- Problem details
From the entries that follow, copy exactly the lines beginning at the line holding "(** The set" and continuing through the line holding "Lemma str_drop_length n".

- Data section
#[export] Hint Resolve sort_stable_perm sort_stable_sorted : go_db.
#[export] Hint Rewrite @sort_stable_length : go_rw.

(** [sort.Strings]. *)
Definition sort_strings : list string -> list string := sort_stable str_ltb.

#[export] Instance str_ltb_weak : StrictWeak str_ltb.
Proof. apply (strict_weak_key id str_ltb). Qed.

Lemma sort_strings_perm_eq l1 l2 : l1 ≡ₚ l2 -> sort_strings l1 = sort_strings l2.
Proof. intros. apply sort_stable_perm_eq; [apply _| |done]. intros. by apply st_total. Qed.

(** ** List idioms of the code *)

Lemma existsb_elem {A} (p : A -> bool) l : existsb p l = true <-> exists x, x ∈ l /\ p x = true.
Proof. rewrite existsb_exists. by setoid_rewrite list_elem_of_In. Qed.

Lemma existsb_none {A} (p : A -> bool) l x : existsb p l = false -> x ∈ l -> p x = false.
Proof.
  intros H Hx. destruct (p x) eqn:Hp; [|done].
  assert (existsb p l = true) as Ht by (apply existsb_elem; eauto). congruence.
Qed.

(** [slices.Contains] and the loops written out for it. *)
Definition mem_str (x : string) (l : list string) : bool := existsb (String.eqb x) l.

Lemma mem_str_spec x l : mem_str x l = true <-> x ∈ l.
Proof.
  unfold mem_str. rewrite existsb_exists. split.
  - intros (y & Hy & E). apply String.eqb_eq in E as ->. by apply list_elem_of_In.
  - intros H. exists x. split; [by apply list_elem_of_In|apply String.eqb_refl].
Qed.

Lemma mem_str_false x l : mem_str x l = false <-> x ∉ l.
Proof. rewrite <- mem_str_spec. destruct (mem_str x l); naive_solver. Qed.

(** The loop [if _, ok := seen[x]; ok { continue }; seen[x] = struct{}{}; out = append(out, x)]. *)
Fixpoint dedup_from (seen : list string) (l : list string) : list string :=
  match l with
  | [] => []
  | x :: xs => if mem_str x seen then dedup_from seen xs else x :: dedup_from (x :: seen) xs
  end.
Definition dedup_first : list string -> list string := dedup_from [].

Lemma dedup_from_elem x seen l : x ∈ dedup_from seen l <-> x ∈ l /\ x ∉ seen.
Proof.
  revert seen. induction l as [|y l IH]; intros seen; simpl.
  { rewrite elem_of_nil. tauto. }
  destruct (mem_str y seen) eqn:E.
  - apply mem_str_spec in E. rewrite IH, elem_of_cons. split; [tauto|].
    intros [[->|?] ?]; tauto.
  - apply mem_str_false in E. rewrite !elem_of_cons, IH, elem_of_cons.
    destruct (decide (x = y)) as [->|]; tauto.
Qed.

Lemma dedup_from_NoDup seen l : NoDup (dedup_from seen l).
Proof.
  revert seen. induction l as [|y l IH]; intros seen; simpl; [constructor|].
  destruct (mem_str y seen) eqn:E; [done|]. constructor; [|done].
  rewrite dedup_from_elem, elem_of_cons. tauto.
Qed.

Lemma dedup_first_elem x l : x ∈ dedup_first l <-> x ∈ l.
Proof. unfold dedup_first. rewrite dedup_from_elem, elem_of_nil. tauto. Qed.

Lemma dedup_first_NoDup l : NoDup (dedup_first l).
Proof. apply dedup_from_NoDup. Qed.

(** A set of strings ([map[string]struct{}]) read back in sorted order. *)
Definition sorted_set (l : list string) : list string := sort_strings (dedup_first l).

Lemma sorted_set_elem x l : x ∈ sorted_set l <-> x ∈ l.
Proof. unfold sorted_set, sort_strings. by rewrite sort_stable_elem, dedup_first_elem. Qed.

Lemma sorted_set_NoDup l : NoDup (sorted_set l).
Proof. unfold sorted_set, sort_strings. rewrite sort_stable_perm. apply dedup_first_NoDup. Qed.

Lemma sorted_set_nil l : sorted_set l = [] <-> l = [].
Proof.
  unfold sorted_set, sort_strings. rewrite sort_stable_nil. split; [|by intros ->].
  destruct l as [|x l]; [done|]. intros H.
  assert (x ∈ dedup_first (x :: l)) as Hx by (apply dedup_first_elem; left).
  rewrite H in Hx. by apply not_elem_of_nil in Hx.
Qed.

(** The set read back sorted depends only on its members. *)
Lemma sorted_set_ext l1 l2 : (forall x, x ∈ l1 <-> x ∈ l2) -> sorted_set l1 = sorted_set l2.
Proof.
  intros H. apply sort_strings_perm_eq. apply NoDup_Permutation; [apply dedup_first_NoDup..|].
  intros x. by rewrite !dedup_first_elem.
Qed.
(* ===== verification/Utf8.v ===== *)
(** * UTF-8 segmentation lemmas

    Facts about [decode_rune] and [segments] of GoStrings that the components
    share: segmentation loses no byte, and cutting a string at a rune boundary
    does not change the runes on either side.  [strings.TrimSpace] is
    idempotent. *)

From Stdlib Require Import ZArith Lia.
From stdpp Require Import base list strings.
From S2P Require Import Prelude GoStrings.

(** ** Taking and dropping bytes *)

Lemma str_take_drop n s : str_take n s +:+ str_drop n s = s.
Proof. revert s. induction n as [|n IH]; intros [|c s]; simpl; [done..|]. by rewrite <- (IH s) at 3. Qed.

Lemma str_take_length n s : (n <= String.length s)%nat -> String.length (str_take n s) = n.
Proof. revert s. induction n as [|n IH]; intros [|c s]; simpl; [lia..|]. intros. by rewrite IH by lia. Qed.

Lemma str_drop_length n s : String.length (str_drop n s) = (String.length s - n)%nat.
Proof. revert s. induction n as [|n IH]; intros [|c s]; simpl; auto. Qed.

Lemma str_take_all n s : (String.length s <= n)%nat -> str_take n s = s.
Proof. revert s. induction n as [|n IH]; intros [|c s]; simpl; [done|lia|done|]. intros. by rewrite IH by lia. Qed.

Lemma str_take_app s t : str_take (String.length s) (s +:+ t) = s.
Proof. induction s as [|c s IH]; simpl; [by destruct t|by rewrite IH]. Qed.

Lemma str_drop_app s t : str_drop (String.length s) (s +:+ t) = t.
Proof. induction s as [|c s IH]; simpl; auto. Qed.

Lemma append_length s t : String.length (s +:+ t) = (String.length s + String.length t)%nat.
Proof. induction s as [|c s IH]; simpl; auto. Qed.

Lemma append_assoc (s t u : string) : s +:+ (t +:+ u) = (s +:+ t) +:+ u.
Proof. induction s as [|c s IH]; [done|]. apply (f_equal (String c)), IH. Qed.

Lemma append_empty_r (s : string) : s +:+ "" = s.
Proof. induction s as [|c s IH]; [done|]. apply (f_equal (String c)), IH. Qed.

(** ** One rune *)

Ltac decode_cases :=
  repeat match goal with
  | |- context [if ?b then _ else _] => destruct b eqn:?
  | |- context [match ?s with EmptyString => _ | String _ _ => _ end] => destruct s
  end; simpl in *.

Lemma decode_rune_width c s :
  (1 <= (decode_rune (String c s)).2 <= String.length (String c s))%nat.
Proof. unfold decode_rune. decode_cases; lia. Qed.

(** The bytes after a rune do not influence it. *)
Lemma decode_rune_prefix s u :
  s <> "" -> ((decode_rune (s +:+ u)).2 <= String.length s)%nat ->
  decode_rune s = decode_rune (s +:+ u).
Proof.
  destruct s as [|c0 [|c1 [|c2 [|c3 s]]]]; [done|..]; intros _; simpl;
    destruct u as [|d0 [|d1 [|d2 u]]]; simpl; decode_cases; simpl; lia || congruence.
Qed.

(** ** Segments *)

Lemma unsegment_app l1 l2 : unsegment (l1 ++ l2) = unsegment l1 +:+ unsegment l2.
Proof.
  unfold unsegment. induction l1 as [|[r b] l1 IH]; simpl; [done|]. by rewrite IH, append_assoc.
Qed.

Lemma segments_fuel_S n c s :
  segments_fuel (S n) (String c s) =
    ((decode_rune (String c s)).1, str_take (decode_rune (String c s)).2 (String c s))
      :: segments_fuel n (str_drop (decode_rune (String c s)).2 (String c s)).
Proof.
  unfold segments_fuel at 1. fold segments_fuel. generalize (String c s). intros t.
  by destruct (decode_rune t) as [r k].
Qed.

Lemma drop_rune_shorter c s :
  (String.length (str_drop (decode_rune (String c s)).2 (String c s)) <= String.length s)%nat.
Proof.
  pose proof (decode_rune_width c s) as Hw. rewrite str_drop_length.
  change (String.length (String c s)) with (S (String.length s)) in *. lia.
Qed.

Lemma segments_fuel_irrel n s :
  (String.length s <= n)%nat -> segments_fuel n s = segments s.
Proof.
  unfold segments. assert (H : forall m n s, (String.length s <= n)%nat -> (String.length s <= m)%nat ->
    segments_fuel n s = segments_fuel m s).
  { clear. induction m as [|m IH]; intros [|n] [|c s] Hn Hm; try done; simpl in Hn, Hm; try lia.
    pose proof (drop_rune_shorter c s). rewrite !segments_fuel_S. f_equal. apply IH; lia. }
  intros. by apply H.
Qed.

Lemma segments_cons c s :
  segments (String c s) =
    ((decode_rune (String c s)).1, str_take (decode_rune (String c s)).2 (String c s))
      :: segments (str_drop (decode_rune (String c s)).2 (String c s)).
Proof.
  unfold segments at 1. change (String.length (String c s)) with (S (String.length s)).
  rewrite segments_fuel_S. f_equal.
  apply segments_fuel_irrel, drop_rune_shorter.
Qed.

Lemma segments_ind (P : string -> Prop) :
  P "" ->
  (forall c s, P (str_drop (decode_rune (String c s)).2 (String c s)) -> P (String c s)) ->
  forall s, P s.
Proof.
  intros H0 HS s. remember (String.length s) as n eqn:Hn. assert (Hle : (String.length s <= n)%nat) by lia.
  clear Hn. revert s Hle. induction n as [|n IH]; intros [|c s] Hle; simpl in Hle; [done|lia|done|].
  apply HS, IH. pose proof (drop_rune_shorter c s). lia.
Qed.

Lemma unsegment_segments s : unsegment (segments s) = s.
Proof.
  induction s as [|c s IH] using segments_ind; [done|].
  rewrite segments_cons.
  transitivity (str_take (decode_rune (String c s)).2 (String c s) +:+
    unsegment (segments (str_drop (decode_rune (String c s)).2 (String c s)))); [done|].
  by rewrite IH, str_take_drop.
Qed.

(** Cutting at a rune boundary keeps the runes on both sides. *)
Lemma segments_split s l1 l2 :
  segments s = l1 ++ l2 -> segments (unsegment l1) = l1 /\ segments (unsegment l2) = l2.
Proof.
  revert l1. induction s as [|c s IH] using segments_ind; intros l1 Hs.
  { symmetry in Hs. apply app_eq_nil in Hs as [-> ->]. done. }
  destruct l1 as [|seg l1]; simpl in Hs.
  { split; [done|]. by rewrite <- Hs, unsegment_segments. }
  pose proof (unsegment_segments (String c s)) as Hu. rewrite Hs in Hu.
  rewrite segments_cons in Hs. pose proof (decode_rune_width c s) as Hw.
  destruct (decode_rune (String c s)) as [r k] eqn:E. simpl in Hs, Hw. injection Hs as Hseg Hrest.
  cbn [snd] in IH. destruct (IH l1 Hrest) as [IH1 IH2]. split; [|done].
  assert (Hb : unsegment (seg :: l1) = str_take k (String c s) +:+ unsegment l1) by by rewrite <- Hseg.
  change (seg :: l1 ++ l2) with ((seg :: l1) ++ l2) in Hu. rewrite unsegment_app in Hu.
  set (b := str_take k (String c s)) in *.
  assert (Hlb : String.length b = k) by (apply str_take_length; simpl; lia).
  rewrite Hb. destruct (b +:+ unsegment l1) as [|c' s'] eqn:Hx.
  { pose proof (append_length b (unsegment l1)) as Hl. rewrite Hx in Hl. simpl in Hl. lia. }
  assert (Hd : decode_rune (String c' s') = (r, k)).
  { rewrite <- E, <- Hu, Hb. apply decode_rune_prefix; [done|].
    assert (Hl : String.length (String c' s') = (k + String.length (unsegment l1))%nat)
      by (rewrite <- Hx, append_length; lia).
    rewrite Hb in Hu. rewrite Hu, E. cbn [snd]. lia. }
  rewrite segments_cons, Hd. cbn [fst snd]. rewrite <- Hx, <- Hlb, str_take_app, str_drop_app, IH1.
  by rewrite <- Hseg.
Qed.

(** ** White space *)

Lemma drop_space_segs_suffix l : exists l1, l = l1 ++ drop_space_segs l.
Proof.
  induction l as [|[r b] l IH]; simpl; [by exists []|].
  destruct (is_space_rune r); [|by exists []]. destruct IH as [l1 H1]. exists ((r, b) :: l1).
  simpl. by rewrite <- H1.
Qed.

Lemma drop_space_segs_idem l : drop_space_segs (drop_space_segs l) = drop_space_segs l.
Proof.
  induction l as [|[r b] l IH]; simpl; [done|]. destruct (is_space_rune r) eqn:E; [done|].
  simpl. by rewrite E.
Qed.

Lemma drop_space_segs_prefix l m :
  drop_space_segs (l ++ m) = l ++ m -> l <> [] -> drop_space_segs l = l.
Proof.
  destruct l as [|[r b] l]; [done|]. simpl. destruct (is_space_rune r); [|done].
  intros H _. exfalso. destruct (drop_space_segs_suffix (l ++ m)) as [l1 Hl].
  rewrite H in Hl. apply (f_equal length) in Hl. rewrite !length_app in Hl. simpl in Hl.
  rewrite length_app in Hl. lia.
Qed.

Lemma trim_segs_infix l : exists l1 l2, l = l1 ++ trim_segs l ++ l2.
Proof.
  unfold trim_segs. destruct (drop_space_segs_suffix l) as [l1 H1].
  destruct (drop_space_segs_suffix (rev (drop_space_segs l))) as [l2 H2].
  apply (f_equal (@rev _)) in H2. rewrite rev_involutive, rev_app_distr in H2.
  exists l1, (rev l2). by rewrite <- H2.
Qed.

Lemma trim_segs_idem l : trim_segs (trim_segs l) = trim_segs l.
Proof.
  unfold trim_segs. set (d := drop_space_segs l).
  destruct (drop_space_segs_suffix (rev d)) as [l2 H2].
  apply (f_equal (@rev _)) in H2. rewrite rev_involutive, rev_app_distr in H2.
  set (t := rev (drop_space_segs (rev d))) in *.
  assert (Ht : drop_space_segs t = t).
  { destruct (decide (t = [])) as [->|Hne]; [done|]. apply (drop_space_segs_prefix t (rev l2)); [|done].
    rewrite <- H2. apply drop_space_segs_idem. }
  rewrite Ht. unfold t. by rewrite rev_involutive, drop_space_segs_idem.
Qed.

Lemma segments_trim s : segments (trim_space s) = trim_segs (segments s).
Proof.
  unfold trim_space. destruct (trim_segs_infix (segments s)) as (l1 & l2 & H).
  destruct (segments_split s l1 _ H) as [_ H2]. by apply (segments_split _ _ _ H2).
Qed.

Lemma trim_space_idem s : trim_space (trim_space s) = trim_space s.
Proof. unfold trim_space at 1. by rewrite segments_trim, trim_segs_idem, <- segments_trim, unsegment_segments. Qed.

#[export] Hint Rewrite trim_space_idem unsegment_segments : go_rw.

(** ** Bytes and substrings *)

Lemma str_all_app p (s t : string) : str_all p (s +:+ t) = str_all p s && str_all p t.
Proof. induction s as [|c s IH]; simpl; [done|]. by rewrite IH, andb_assoc. Qed.

Lemma str_all_unsegment p l : str_all p (unsegment l) = true -> Forall (fun seg => str_all p seg.2 = true) l.
Proof.
  induction l as [|seg l IH]; [constructor|]. unfold unsegment in *. simpl. rewrite str_all_app.
  intros [? ?]%andb_true_iff. constructor; auto.
Qed.

Lemma str_all_segments p s l1 l2 l3 :
  str_all p s = true -> segments s = l1 ++ l2 ++ l3 -> str_all p (unsegment l2) = true.
Proof.
  intros Hs Hl. rewrite <- (unsegment_segments s), Hl, !unsegment_app, !str_all_app in Hs. by go_bool.
Qed.

Lemma has_prefix_app p s : has_prefix (p +:+ s) p = true.
Proof. induction p as [|c p IH]; simpl; [by destruct s|]. by rewrite Ascii.eqb_refl. Qed.

Lemma has_prefix_spec s p : has_prefix s p = true <-> exists b, s = p +:+ b.
Proof.
  split; [|intros [b ->]; apply has_prefix_app]. revert s.
  induction p as [|c p IH]; intros s; simpl; [by exists s|]. destruct s as [|d s]; [done|].
  intros [Hc Hs]%andb_true_iff. apply Ascii.eqb_eq in Hc as ->. destruct (IH s Hs) as [b ->]. by exists b.
Qed.

Lemma contains_spec s sub : contains s sub = true <-> exists a b, s = a +:+ sub +:+ b.
Proof.
  split.
  - induction s as [|c s IH]; intros H; cbn [contains] in H; apply orb_true_iff in H as [H|H]; try done;
      try (apply has_prefix_spec in H as [b ->]; by exists "", b).
    destruct (IH H) as (a & b & ->). by exists (String c a), b.
  - intros (a & b & ->). induction a as [|c a IH].
    + change ("" +:+ sub +:+ b) with (sub +:+ b).
      destruct (sub +:+ b) eqn:E; cbn [contains]; rewrite <- E, has_prefix_app; done.
    + change (String c a +:+ sub +:+ b) with (String c (a +:+ sub +:+ b)). cbn [contains].
      by rewrite IH, orb_true_r.
Qed.

(** A byte below 128 is a rune of its own. *)
Lemma decode_rune_ascii c s : is_ascii_byte c = true -> decode_rune (String c s) = (byte_val c, 1%nat).
Proof. unfold is_ascii_byte, rune_self, decode_rune. by intros ->. Qed.

Lemma byte_val_range c : 0 <= byte_val c < 256.
Proof. unfold byte_val. pose proof (Ascii.N_ascii_bounded c). lia. Qed.

Lemma byte_of_val c : byte_of (byte_val c) = c.
Proof. unfold byte_of, byte_val. by rewrite N2Z.id, Ascii.ascii_N_embedding. Qed.

Lemma byte_val_of z : 0 <= z < 256 -> byte_val (byte_of z) = z.
Proof. intros ?. unfold byte_val, byte_of. rewrite Ascii.N_ascii_embedding; lia. Qed.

- Response to this exercise
(** The set read back sorted depends only on its members. *)
Lemma sorted_set_ext l1 l2 : (forall x, x ∈ l1 <-> x ∈ l2) -> sorted_set l1 = sorted_set l2.
Proof.
  intros H. apply sort_strings_perm_eq. apply NoDup_Permutation; [apply dedup_first_NoDup..|].
  intros x. by rewrite !dedup_first_elem.
Qed.
(* ===== verification/Utf8.v ===== *)
(** * UTF-8 segmentation lemmas

    Facts about [decode_rune] and [segments] of GoStrings that the components
    share: segmentation loses no byte, and cutting a string at a rune boundary
    does not change the runes on either side.  [strings.TrimSpace] is
    idempotent. *)

From Stdlib Require Import ZArith Lia.
From stdpp Require Import base list strings.
From S2P Require Import Prelude GoStrings.

(** ** Taking and dropping bytes *)

Lemma str_take_drop n s : str_take n s +:+ str_drop n s = s.
Proof. revert s. induction n as [|n IH]; intros [|c s]; simpl; [done..|]. by rewrite <- (IH s) at 3. Qed.

Lemma str_take_length n s : (n <= String.length s)%nat -> String.length (str_take n s) = n.
Proof. revert s. induction n as [|n IH]; intros [|c s]; simpl; [lia..|]. intros. by rewrite IH by lia. Qed.

Lemma str_drop_length n s : String.length (str_drop n s) = (String.length s - n)%nat.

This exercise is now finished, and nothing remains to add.